I think this article is a good starting point for understanding the body triad.



> That sounds similar to Se in socionics.


 My point exactly. These kinds of comparisons only confuse things further. My Te interacts with the physical world, but differently. My idea of what constitutes a "physical world" involves a lot of abstraction, and I've found lots of theories and applications of physical systems to be translatable, but that does not mean what I experience is neither "real" or "physical". It's just operating in a different dimension.

That and other "physical" and even non-physical dimensions are "real". This is one of the lessons of the Holy Truth.


----------



## charlie.elliot (Jan 22, 2014)

mimesis said:


> Perhaps it's because you type as 9, but identifying with body or physical realm (2), is as compared to identifying with emotional realm, or mental realm (e.g. detached, disembodied mind of type 5). So for a 4 or 5 it's necessary to connect with physical realm, become grounded, whereas a 9 or 8 should connect with emotional realm (e.g. Anhedonia of type 9, Holy Idea Love)
> 
> In other words, not everyone or type identifies with physical realm. If one doesn't identify with physical realm, or doesn't understand what it means, that's telling for me.

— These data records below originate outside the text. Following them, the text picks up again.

(* ===== verification/Ext4InodeData.v ===== *)
(** lwext4, the fields of an inode beside its count of blocks: changing them does
    not matter to the allocators, and the allocators do not change them. *)
From S2P Require Import Prelude Memory Ext4Errno Ext4Bitmap Ext4Crc Ext4Layout Ext4Super Ext4BlockGroup Ext4Inode.
From S2P Require Import Ext4Store Ext4Fs Ext4Groups Ext4Balloc Ext4BallocSpec Ext4BallocRun Ext4BallocRefine.
From S2P Require Import Ext4IallocSpec Ext4IallocRefine Ext4BallocClient.
#[local] Open Scope Z_scope.

Section data.
Context `{Device}.
#[local] Notation sb := fs_sb.

(** The bytes of the inode at [ino] that are not its count of blocks. *)
Definition ino_data (ino x : Z) : Prop := ino <= x < ino + 128 /\ ~ ino_count ino x.

(** ** Changing them *)

Section change.
Context (ib ino : Z) (m m' : memory) (F U : gset Z).
Hypothesis (R : repr ib ino m F U) (Hon : forall x, ~ ino_data ino x -> ld8 m' x = ld8 m x).

Lemma data_block b x : b <> ib -> buf b <= x < buf b + dev_bsize -> ld8 m' x = ld8 m x.
Proof.
  intros Hb Hx. apply Hon. intros [Hi _]. pose proof (bsize_cases m (r_ok _ _ _ _ _ R)) as [_ Hbs].
  destruct (r_inode _ _ _ _ _ R) as (_ & I1 & I2 & _). assert (0 < dev_bsize) as Hpos by lia. pose proof (buf_apart b ib Hpos Hb). lia.
Qed.

Lemma data_sb x : sb <= x < sb + 1024 -> ld8 m' x = ld8 m x.
Proof.
  intros Hx. apply Hon. intros [Hi _]. pose proof (r_ok _ _ _ _ _ R) as Hok. pose proof (bsize_cases m Hok) as [_ Hbs].
  destruct (r_inode _ _ _ _ _ R) as (I0 & I1 & _). assert (0 < dev_bsize) as Hpos by lia. pose proof (buf_above ib Hpos I0).
  pose proof (ok_below m Hok). lia.
Qed.

Lemma data_desc g x : 0 <= g < groups m -> desc m g <= x < desc m g + desc_size m -> ld8 m' x = ld8 m x.
Proof.
  intros Hg Hx. pose proof (desc_inside m (r_ok _ _ _ _ _ R) g Hg). destruct (r_inode _ _ _ _ _ R) as (_ & _ & _ & I3).
  destruct (I3 g Hg) as (Hne & _). apply (data_block (desc_block m g)); [congruence|lia].
Qed.

Lemma data_keeps : keeps m m'.
Proof.
  split; [intros x Hx _; by apply data_sb|]. intros g o Hg Ho Hs. apply (data_desc g); [done|]. unfold fixed in Ho. lia.
Qed.

Lemma data_used g i : 0 <= g < groups m -> 0 <= i < 8 * dev_bsize -> used m' g i = used m g i /\ iused m' g i = iused m g i.
Proof.
  intros Hg Hi. pose proof (ok_desc_size m (r_ok _ _ _ _ _ R)) as Hd. unfold used, iused.
  rewrite (kept_bitmap m m' data_keeps Hd), (kept_ibitmap m m' data_keeps Hd) by done. pose proof (byte_in i dev_bsize Hi).
  destruct (r_inode _ _ _ _ _ R) as (_ & _ & _ & I3). destruct (I3 g Hg) as (_ & Hb & Hib).
  split; apply bget_on; [apply (data_block (bitmap m g))|apply (data_block (ibitmap m g))]; (congruence || lia).
Qed.

Lemma data_gfree g : 0 <= g < groups m -> gfree m' g = gfree m g.
Proof.
  intros Hg. pose proof (ok_desc_size m (r_ok _ _ _ _ _ R)). unfold gfree. rewrite (kept_desc m m' (proj1 data_keeps)).
  apply (free_blocks_on m m'); [done|apply (kept_desc_size m m' (proj1 data_keeps))|]. intros x Hx. apply (data_desc g); [done|lia].
Qed.

Lemma data_iblocks : iblocks m' ino = iblocks m ino.
Proof.
  assert (forall f, 0 <= f_len f -> (28 <= f_off f /\ f_off f + f_len f <= 36) \/ (116 <= f_off f /\ f_off f + f_len f <= 118) ->
    fget f m' ino = fget f m ino) as Hf.
  { intros f F1 F2. apply fget_on; [done|]. intros x Hx. apply Hon. unfold ino_data, ino_count. lia. }
  unfold iblocks, ext4_inode_get_blocks_count, ext4_inode_has_flag, ext4_inode_get_flags.
  rewrite (kept_ro_com m m' (proj1 data_keeps)), (kept_block_size m m' (proj1 data_keeps)). by rewrite !Hf by fld.
Qed.

Lemma repr_data : repr ib ino m' F U.
Proof.
  apply (repr_on ib ino m); [done|apply data_keeps| |apply data_gfree| |apply data_iblocks].
  - intros g i Hg Hi. pose proof (ok_per_group m (r_ok _ _ _ _ _ R)). apply data_used; [done|lia].
  - unfold sbfree, ext4_sb_get_free_blocks_cnt. by rewrite !(fget_on _ m m') by (done || (intros x Hx; cbn in Hx; apply data_sb; lia)).
Qed.

Lemma irepr_data I Dirs : irepr m I Dirs -> irepr m' I Dirs.
Proof.
  intros Ri. apply (irepr_on m); [done|apply data_keeps| | |].
  - intros g i Hg Hi. by apply data_used.
  - intros a g Ha Hg. apply counter_on; [done|apply (ok_desc_size m (r_ok _ _ _ _ _ R))|apply data_keeps|]. intros x Hx _. by apply (data_desc g).
  - unfold sbifree. apply fget_on; [done|]. intros x Hx. cbn in Hx. apply data_sb. lia.
Qed.
End change.

Lemma preserves_data ib ino X s m' F U : repr ib ino (mem s) F U -> (forall x, ~ ino_data ino x -> ld8 m' x = ld8 (mem s) x) ->
  preserves ib X s (set_mem s m').
Proof.
  intros R Hon. constructor; [by apply (data_keeps ib ino _ _ F U)|done|done| |intros I Dirs; by apply (irepr_data ib ino _ _ F U)|].
  2:{ intros g Hok Hg. destruct (r_inode _ _ _ _ _ R) as (_ & _ & _ & I3). destruct (I3 g Hg) as (_ & Hb & _).
      apply sealed_on; [done|by apply (data_keeps ib ino _ _ F U)|done|intros x Hx; by apply (data_desc ib ino _ _ F U R Hon g)|].
      intros x Hx. by apply (data_block ib ino _ _ F U R Hon (bitmap (mem s) g)). }
  split; [done|]. intros b x Hb Hne _ _ Hx. by apply (data_block ib ino _ _ F U R Hon b).
Qed.

(** ** Allocation leaves them alone *)

Lemma alloc_data ib ino m m' F U g cnt bits x : repr ib ino m F U -> 0 <= g < groups m ->
  group_change m m' g ino 0 0 cnt bits -> ino_data ino x -> ld8 m' x = ld8 m x.
Proof.
  intros R Hg Hgc [Hx Hc]. apply (gc_frame _ _ _ _ _ _ _ _ Hgc). pose proof (r_ok _ _ _ _ _ R) as Hok.
  pose proof (bsize_cases m Hok) as [_ Hbs]. assert (0 < dev_bsize) as Hpos by lia.
  destruct (r_inode _ _ _ _ _ R) as (Hib & I1 & I2 & I3). destruct (I3 g Hg) as (Hd & Hb & _).
  pose proof (buf_apart ib _ Hpos Hd). pose proof (buf_apart ib _ Hpos Hb). pose proof (desc_inside m Hok g Hg).
  pose proof (ok_below m Hok). pose proof (buf_above ib Hpos Hib). pose proof (ok_desc_size m Hok).
  unfold touched, sb_blocks, dvar. intros [?|[?|[?|[?|?]]]]; try done; lia.
Qed.

(** All the flags of the inode but [EXT4_INODE_FLAG_HUGE_FILE] are the same. *)
Definition flags_but_huge (m m' : memory) (ino : Z) : Prop := forall f,
  Z.land f EXT4_INODE_FLAG_HUGE_FILE = 0 -> ext4_inode_has_flag m' ino f = ext4_inode_has_flag m ino f.

(** ** Memory that is neither metadata nor the inode *)

Definition in_block (b x : Z) : Prop := buf b <= x < buf b + dev_bsize.

Definition elsewhere (m : memory) (ino x : Z) : Prop :=
  ~ (sb <= x < sb + 1024) /\ ~ (ino <= x < ino + 128) /\
  forall g, 0 <= g < groups m -> ~ in_block (desc_block m g) x /\ ~ in_block (bitmap m g) x.

Lemma alloc_elsewhere m m' ino g cnt bits x : fs_ok m -> 0 <= g < groups m ->
  group_change m m' g ino 0 0 cnt bits -> elsewhere m ino x -> ld8 m' x = ld8 m x.
Proof.
  intros Hok Hg Hgc (Hs & Hi & Hb). apply (gc_frame _ _ _ _ _ _ _ _ Hgc). destruct (Hb g Hg) as [Hd Hm]. unfold in_block in *.
  pose proof (desc_inside m Hok g Hg). pose proof (ok_desc_size m Hok).
  unfold touched, sb_blocks, ino_count, dvar. intros [?|[?|[?|[?|?]]]]; try done; lia.
Qed.

Lemma owned_elsewhere ib ino m F U b x : repr ib ino m F U -> b ∈ F \/ b ∈ U -> in_block b x -> elsewhere m ino x.
Proof.
  intros R Hb Hx. pose proof (r_ok _ _ _ _ _ R) as Hok. destruct (r_data _ _ _ _ _ R b Hb) as (H0 & _ & Hib & Hg).
  pose proof (bsize_cases m Hok) as [_ Hbs]. assert (0 < dev_bsize) as Hpos by lia. pose proof (ok_below m Hok). pose proof (buf_above b Hpos H0).
  destruct (r_inode _ _ _ _ _ R) as (_ & I1 & I2 & _). unfold in_block in *. split_and!; [lia| |].
  - assert (b <> ib) as Hne by lia. pose proof (buf_apart b ib Hpos Hne). lia.
  - intros g Hgr. destruct (Hg g Hgr) as (G1 & G2 & _).
    assert (b <> desc_block m g) as N1 by lia. assert (b <> bitmap m g) as N2 by lia.
    pose proof (buf_apart b _ Hpos N1). pose proof (buf_apart b _ Hpos N2). unfold in_block. lia.
Qed.
End data.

Yeah but.. You're using the words *identify* and *connect* to mean the same thing here.. I think? Which they're not. Identify is when you think you ARE that (it's your identity..). Connect means being aware of it and accessing its intelligence.* You do NOT have to identify with something to access it or connect with it*. 
Everyone, regardless of type, should connect to, or access, all three centers. But no one, again regardless of type, should identify with any of them.

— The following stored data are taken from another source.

(** From the block [a] on, which was free and is in use now. *)
Lemma runf_insert_taken ex pb a s1 g i (Q : Z * list ext4_extent_path -> ext4_inode_ref -> ext4_fs -> Prop) :
  0 <= g < groups (mem s) -> 0 <= i < per_group (mem s) -> used (mem s) g i = false -> a = addr (mem s) g i -> at_leaf (mem s) h n ex ->
  group_change (mem s) (mem s1) g ino 0 0 (-1) (bits_with (mem s) g i true) ->
  dirty s1 = {[ desc_block (mem s) g ]} ∪ ({[ bitmap (mem s) g ]} ∪ dirty s) ->
  held s1 = held s -> last_inode_bg_id s1 = last_inode_bg_id s -> room U ->
  (forall ex' pb' s', a <> 0 -> created (EOK, a, Z.min max 1) (dirty_inode r) s' -> Q (EOK, root_path h ex' pb') (dirty_inode r) s') ->
  runf (ext4_ext_insert_extent (root_path h ex pb) (one_block n a) 0) (dirty_inode r) s1 Q.
Proof.
  intros Hg Hi Hu -> Hat Hgc Hd Hh Hl Hr HQ. pose proof (r_ok _ _ _ _ _ R) as Hok.
  destruct (repr_take _ _ _ _ _ _ _ _ R Hg Hi Hu Hr Hgc) as [Ha R1]. set (a := addr (mem s) g i) in *.
  pose proof (addr_small (mem s) g i Hok Hg Hi) as Hsmall. fold a in Hsmall.
  assert (a <> 0) as Ha0 by (intros Ea; rewrite Ea in Ha; done). destruct no_blocks_root as [_ HT]. pose proof (tree_node _ _ _ _ _ _ _ HT) as Hnode.
  pose proof (it_root _ _ _ _ T) as Hmax. pose proof (root_length (mem s) ino E HT) as Hlen. pose proof (it_ino _ _ _ _ T) as Hino.
  assert (forall x, ino_data ino x -> ld8 (mem s1) x = ld8 (mem s) x) as Hdata.
  { intros x. by apply (alloc_data ib ino (mem s) (mem s1) F U g (-1) (bits_with (mem s) g i true)). }
  assert (node_same (mem s) (mem s1) h) as Hs by (intros x Hx; apply Hdata, root_in_data; unfold node_end in Hx; lia).
  assert (tree (mem s1) 0 h 0 (2 ^ 32) E []) as HT1 by (apply (tree_on (mem s)); [done|by intros b ?%elem_of_nil|done]).
  assert (nmax (mem s1) h = nmax (mem s) h) as Em1 by (by apply (same_nmax (mem s))).
  assert (nentries (mem s1) h = nentries (mem s) h) as En1 by (by apply (same_nentries (mem s))).
  assert (preserves ib (F ∪ U) s s1) as P1.
  { eapply (preserves_change ib ino (mem s) s s1 F U g 0 0); try done; [|intros; lia]. apply data_blocks_none, (r_inode _ _ _ _ _ R). }
  apply (runf_insert_root (mem s1) ino n E); try done; try lia.
  { apply (at_leaf_on (mem s)); [apply Hnode|done|done]. }
  intros m' E' ex' pb' [K1 K2 K3 K4 K5 K6]. apply HQ; [done|].
  assert (forall x, ~ ino_data ino x -> ld8 m' x = ld8 (mem s1) x) as Hon.
  { intros x Hx. apply K1. destruct (decide (h <= x < h + 60)); [destruct Hx; by apply root_in_data|lia]. }
  split; [eapply preserves_trans; [exact P1|]; by apply (preserves_data ib ino _ s1 m' _ _ R1)|].
  rewrite (Z.eqb_refl EOK). exists E'. split; [done|]. split; [done|]. split; [by apply (repr_data ib ino (mem s1))|]. split.
  - destruct T as [T1 T2 T3 T4 T5 T6]. constructor; try done.
    + cbn [mem set_mem]. assert (ext_depth m' ino = 0) as -> by (apply (n_depth _ _ _ (tree_node _ _ _ _ _ _ _ K2))). done.
    + cbn [mem set_mem]. lia.
  - split_and!; try done; cbn [mem set_mem]; [lia| | |]; [intros x Hx..|].
    + intros Hout. rewrite K1 by lia. by apply Hdata.
    + rewrite Hon by (destruct Hx as (_ & ? & _); unfold ino_data; lia).
      by apply (alloc_elsewhere (mem s) (mem s1) ino g (-1) (bits_with (mem s) g i true)).
    + intros f Hf. rewrite <- (gc_flags _ _ _ _ _ _ _ _ Hgc) by done. unfold ext4_inode_has_flag, ext4_inode_get_flags.
      rewrite (fget_on _ (mem s1) m'); [done|done|]. intros x Hx. cbn in Hx. apply Hon. unfold ino_data, ino_count. lia.
Qed.

Lemma next_root m ex pb : exists v, ext4_ext_next_allocated_block m (root_path h ex pb) = Some v.
Proof.
  cbn. change (Z.to_nat (0 + 1)) with 1%nat. destruct (ex =? 0) eqn:E0; [by eexists|]. cbn. rewrite E0.
  destruct (ex =? EXT_LAST m h); by eexists.
Qed.

(** The search does not find [n]. *)
Lemma at_leaf_miss ex : at_leaf (mem s) h n ex ->
  let cur := load_extent (mem s) ex in negb (ex =? 0) && IN_RANGE n (first_block cur) (elen cur) = false.
Proof.
  destruct no_blocks_root as [_ HT]. unfold at_leaf. destruct (nentries (mem s) h =? 0); [by intros ->|]. intros (_ & i & -> & Hf).
  destruct (found_neighbour _ _ _ _ _ _ _ HT Hf) as (E1 & E2 & N & Hi). cbv zeta.
  destruct (neighbour_range (mem s) ino n E HT HE Hnone i E1 E2 N) as (? & ? & ? & _). unfold EXT_MAX_BLOCKS in *. rewrite in_range_covers by lia.
  pose proof (leaf_found _ _ _ _ _ _ _ _ HT Hf) as El. rewrite Hnone in El. destruct (covers _ n); [done|]. apply andb_false_r.
Qed.

Lemma runf_create : runf (ext4_extent_get_blocks n max true) r s created.
Proof.
  destruct no_blocks_root as [Hd HT]. unfold ext4_extent_get_blocks. fstep.
  apply (runf_find_root (mem s) ino n E); [apply (it_ino _ _ _ _ T)|done|done|done| |].
  - intros s1 (Q1 & Q2 & Q3) Hh. change (ENOMEM =? EOK) with false. cbn [negb]. fstep. assert (unchanged s s1) as Hu by (split_and!; try done; intros x; by rewrite Q1).
    split; [by apply preserves_unchanged|]. change (ENOMEM =? EOK) with false. split_and!; try done; [by right; left|]. apply Hu.
  - intros ex pb s1 (Q1 & Q2 & Q3) Hh Hat. assert (unchanged s s1) as Hu by (split_and!; try done; intros x; by rewrite Q1).
    rewrite (Z.eqb_refl EOK). cbn [negb]. fsteps. rewrite Q1, Hd. eapply runf_need; [apply root_at|]. cbn [extent].
    rewrite (at_leaf_miss ex Hat). cbn [negb]. fstep. unfold create_blocks. fsteps. rewrite Q1.
    destruct (next_root (mem s) ex pb) as [v Hv]. eapply runf_need; [exact Hv|]. fstep. apply runf_goal; [done|done|].
    intros goal [Hr Hgl]. fstep. apply run_bind. eapply run_mono.
    { apply (run_alloc (mem s) r ib); [apply (r_ok _ _ _ _ _ R)|apply (r_inode _ _ _ _ _ R)|done|apply (r_padded _ _ _ _ _ R)|exact Hgl]. }
    intros [[err a] r2] s2 [(-> & -> & Hh2 & Hl2 & g & i & Hg & Hi & Hus & Ea & Hgc & Hd2)|(Hu2 & -> & -> & Herr)]; cbv beta iota; apply run_ret; cbn [fst snd].
    + destruct (a =? 0) eqn:E0; zb.
      { destruct (repr_take _ _ _ _ _ _ _ _ R Hg Hi Hus Hr Hgc) as [Ha _]. rewrite <- Ea, E0 in Ha. done. }
      fstep. apply (runf_insert_taken ex pb a s2 g i); try done; try congruence.
      intros ex' pb' s3 Ha Hc. rewrite (Z.eqb_refl EOK). cbn [negb]. fsteps. apply runf_drop_root. fsteps.
      assert (0 <= a < 2 ^ 32) as Hsm by (rewrite Ea; apply addr_small; [apply (r_ok _ _ _ _ _ R)|done|done]).
      fold (one_block n a). rewrite one_block_pblock by done. replace (if max <? 1 then max else 1) with (Z.min max 1) by (case_if; zb; lia). exact Hc.
    + cbn [Z.eqb]. fsteps. apply runf_drop_root. fsteps. pose proof (unchanged_trans _ _ _ Hu Hu2) as Hu3. split; [by apply preserves_unchanged|].
      assert (err <> EOK) as Hne by (destruct Herr as [[? _]|[-> _]]; done). rewrite (proj2 (Z.eqb_neq _ _)) by done.
      split; [|split_and!; try done; apply Hu3]. destruct Herr as [?|[-> Hf]]; [by left|]. right. right. split; [done|]. eapply all_full; [done|]. intros; by apply Hf.
Qed.
End create.

(** C10. Asking for a block that a file does not have yet, with creation, ends for
    every file whose extents are in its inode with room for one more, where the block is
    not right in front of the first extent and no unwritten extent ends at it
    ([mergeable]; the code corrupts the mapping there, see [prepend_moves] and
    [append_unwritten]), and where the goal of the allocation lies in the file system
    ([goal_legal]).  It ends with a block that was free and belongs to the file now,
    mapped at exactly the logical block asked for while every other logical block keeps
    its physical block; or with an error of the device, of memory, or because no block
    is free, and then nothing has changed. In both cases bitmaps and counters represent
    the blocks again, no reference is held in addition, changed metadata is marked
    dirty. *)
Theorem extent_create ib n max E F U r s :
  repr ib (ir_inode r) (mem s) F U -> inode_tree (mem s) (ir_inode r) E [] -> runs 0 EXT_MAX_BLOCKS E ->
  Z.of_nat (length E) < nmax (mem s) (ext_inode_hdr (ir_inode r)) -> 0 <= n < EXT_MAX_BLOCKS -> lookup_extent E n = None ->
  mergeable n E -> goal_legal (mem s) (ir_index r) E n (F, U) -> 0 ∉ F ->
  runf (ext4_extent_get_blocks n max true) r s (created ib n max E F U r s).
Proof. intros. by apply runf_create. Qed.
End root.

(** ** The file of the sample *)

#[local] Existing Instance sample_device.

Definition sample_file_extents : list ext4_extent := [Extent 0 2 0 11].

Lemma sample_root : leaf_extents sample_fs (ext_inode_hdr sample_inode) = sample_file_extents /\
  ext_depth sample_fs sample_inode = 0 /\ nmax sample_fs (ext_inode_hdr sample_inode) = 4.
Proof. vm_compute. done. Qed.

Lemma sample_file_tree : inode_tree sample_fs sample_inode sample_file_extents [].
Proof.
  destruct sample_root as (E1 & E2 & E3). constructor.
  - rewrite E2. split; [constructor; vm_compute; congruence|]. split; [by rewrite E1|]. split; [reflexivity|]. vm_compute. split_and!; congruence.
  - rewrite E3. lia.
  - apply NoDup_nil_2.
  - by intros b ?%elem_of_nil.
  - by vm_compute.
  - by vm_compute.
Qed.

Lemma sample_room : room sample_owned.
Proof. unfold room. destruct sample_counts as (_ & _ & _ & _ & _ & E). change sectors with 2 in *. lia. Qed.

Lemma sample_goal n : 0 <= n < 32 -> goal_legal sample_fs 1 sample_file_extents n (sample_free, sample_owned).
Proof.
  intros Hn. split; [done|]. intros e E1 E2 (HE & _). destruct sample_values as (V1 & V2 & _ & _ & _ & _ & V7). destruct sample_head as (_ & _ & V3 & _).
  assert (e = Extent 0 2 0 11) as -> by (destruct E1 as [|? E1]; [by injection HE|]; injection HE as _ HE; by destruct E1). split; [apply sample_room|]. exists 0.
  rewrite V1, V2, V7. assert (goal_near (Extent 0 2 0 11) n = 11 + n) as ->.
  { unfold goal_near. change (ext4_ext_pblock _) with 11. cbn [first_block]. case_if; rewrite uw_small; lia. }
  unfold ext4_balloc_get_bgid_of_block, ext4_fs_addr_to_idx_bg. fold (per_group sample_fs). rewrite V2, V3. cbn [c_true Z.eqb negb andb].
  assert (c_true (11 + n) = true) as -> by (unfold c_true; lia). rewrite Z.div_small, Z.mod_small, !uw_small by lia. lia.
Qed.

Lemma extent_create_witness :
  runf (ext4_extent_get_blocks 5 1 true) (InodeRef 5 sample_inode 1 false) (Fs sample_fs ∅ [] 0 0 ∅)
    (created 5 5 1 sample_file_extents sample_free sample_owned (InodeRef 5 sample_inode 1 false) (Fs sample_fs ∅ [] 0 0 ∅)).
Proof.
  apply extent_create; cbn [mem ir_inode ir_index].
  - apply sample_repr.
  - apply sample_file_tree.
  - vm_compute. split_and!; congruence.
  - destruct sample_root as (_ & _ & ->). by vm_compute.
  - by vm_compute.
  - reflexivity.
  - split; [intros e E2 [= <- _]; by vm_compute|]. intros e ->%list_elem_of_singleton. by vm_compute.
  - apply sample_goal. lia.
  - unfold sample_free. rewrite elem_of_block_range. lia.
Defined.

And nothing in that quote had to with the concept of identification... Which was the original question in this thread. (.... I think....lol).


----------



## mimesis (Apr 10, 2012)

charlie.elliot said:


> Yeah but.. You're using the words *identify* and *connect* to mean the same thing here.. I think? Which they're not. Identify is when you think you ARE that (it's your identity..). Connect means being aware of it and accessing its intelligence.* You do NOT have to identify with something to access it or connect with it*.
> Everyone, regardless of type, should connect to, or access, all three centers. But no one, again regardless of type, should identify with any of them.
> 
> And nothing in that quote had to with the concept of identification... Which was the original question in this thread. (.... I think....lol).

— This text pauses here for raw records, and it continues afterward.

Lemma runf_find_entry fuel s : dir (mem s) -> called (mem s) ->
  runf (ext4_dir_find_entry fuel name (Z.of_nat nl)) r s (searched_from 0 s).
Proof.
  intros D Hc. pose proof (di_file _ _ _ _ _ _ _ D) as [_ _ F2 _ F4]. pose proof (di_small _ _ _ _ _ _ _ D).
  unfold ext4_dir_find_entry. fsteps. rewrite (di_plain _ _ _ _ _ _ _ D). fsteps. unfold total_blocks.
  rewrite F2, (di_bsize _ _ _ _ _ _ _ D), Z.div_mul by lia. rewrite uw_small, Nat2Z.id by lia. apply (runf_search (length P) 0); [lia|done|done].
Qed.

(** How a search of the whole directory ends. *)
Definition found (s : ext4_fs) (out : Z * ext4_dir_search_result) (r' : ext4_inode_ref) (s' : ext4_fs) : Prop :=
  let '(rc, res) := out in
  r' = r /\ dirty s' = dirty s /\ tails B (mem s) (mem s') /\ dir (mem s') /\
  (match dir_map (concat L) !! nm with
   | Some (i, t) => rc = EOK /\ exists p de, p ∈ P /\ in_block p de /\ res = Found (Blk p (Some p)) (Some de) /\ held s' = p :: held s /\
       ext4_dir_en_get_inode (mem s') de = i /\ ext4_dir_en_get_inode_type (mem s') sb de = t
   | None => rc = ENOENT /\ res = nothing /\ held s' = held s
   end \/ (failed rc /\ res = nothing /\ held s' = held s)).

Lemma named_concat i l d : L !! i = Some l -> d ∈ l -> named nm d -> unique (concat L) -> dir_map (concat L) !! nm = Some (d_ino d, d_type d).
Proof.
  intros Hl Hd Hn Hu. apply named_map; [done| |done]. apply list_elem_of_In, in_concat. exists l.
  split; apply list_elem_of_In; [by eapply list_elem_of_lookup_2|done].
Qed.

(** C25. Finding a name in a directory without an index, of any size and any depth of
    its extents, on an open device; with nodes of the extent tree outside the inode a
    failing access fails at its read ([device_ok]).  If the directory maps the name to
    an inode number and a type, the entry with them is handed out in a block of the
    directory, which is held; if not, the name is reported missing and no block is held.
    Only an error of the device or of memory can come between. Nothing is changed but
    the tails of the nodes of the extent tree, where their checksums are. *)
Theorem directory_find fuel s : dir (mem s) -> called (mem s) ->
  runf (ext4_dir_find_entry fuel name (Z.of_nat nl)) r s (found s).
Proof.
  intros D Hc. eapply runf_mono; [by apply runf_find_entry|]. intros [rc res] r' s' (-> & S1 & S2 & S3 & S4).
  pose proof (dir_tails s _ D S3) as D'. split; [done|]. split; [done|]. split; [done|]. split; [done|].
  destruct S4 as [(i & p & l & d & Hp & Hl & Hd & Hn & -> & -> & Hh)|([[-> Hno]|Hf] & -> & Hh)]; [left|left|by right].
  - assert (p ∈ P) as Hin by (by eapply list_elem_of_lookup_2). rewrite (named_concat i l d) by (try done; apply (di_unique _ _ _ _ _ _ _ D)).
    split; [done|]. exists p, (buf p + d_off d).
    pose proof (Forall2_lookup_lr _ _ _ _ _ _ (di_blocks _ _ _ _ _ _ _ D') Hp Hl) as [Hb _]. destruct (chain_in _ _ _ _ _ _ d Hb Hd) as (? & ? & ? & _ & H1 & _ & H3 & _).
    split_and!; try done. unfold in_block. rewrite (di_bsize _ _ _ _ _ _ _ D') in *. unfold sizeof_fake in *. lia.
  - by rewrite (unnamed_map (concat L) nm Hno).
Qed.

No, I used connect and identify to mean different things. I didn't say they 'should identify', I used 'connect' for a reason. 

Your answer was merely focusing on body and identifying with body or getting in touch with body. I'd agree if you say it equals to identifying with Self or Ego, but my point was that for a 4 or 5, ego identification would be (more) within the emotional realm or mental realm. But mind you, a 4 could still suffer Body Dismorphic Disorder, and identify with their physical appearance. We identify with many things.


----------



## Zamyatin (Jun 10, 2014)

@cir We're getting pretty far away from my main point, which was simply that "body" is ill-defined and not particularly meaningful, and that there's no good reason to call the will-focused e-types "body" types. There's nothing special about the gut (the literal, actual region of the body) that would make an association between it and the will plausible. Though I guess it does make some sense culturally, along the lines of "whoa, you have guts".



cir said:


> Despite how aggressive my answers may seem, I appreciate your contributions to this thread.


If it seemed like I was ridiculing you, that's not how I meant it.

On a side note, I just noticed that a couple of the posts here succinctly sum up the difference in how Ones and Eights see the will.



Entropic said:


> what situates my type as a part of the body triad is that its primary focus is ultimately on *will meaning how to push, where to push, who is pushing, whose space, whose boundaries etc.*





Zamyatin said:


> If you were talking about *the will* and not the physical body, your post wouldn't have made sense -- there's certainly no shortage of Western philosophy and thought on the importance of *self-control*, the will, and *learning about how to relate to the external world.*


It's interesting that @Entropic doesn't agree that the will and desire are essentially the same, because that seems obvious to me. There's obviously a distinction between the two, in that the desire is the motive and the will is the expression of desire, but to me they've always felt like they're two sides of the same apparatus. I want something, so I will it. There is no will without desire, it's simply me putting my emotions, the things I want, into a physical form by becoming assertive. My feelings are in the driver's seat at all times.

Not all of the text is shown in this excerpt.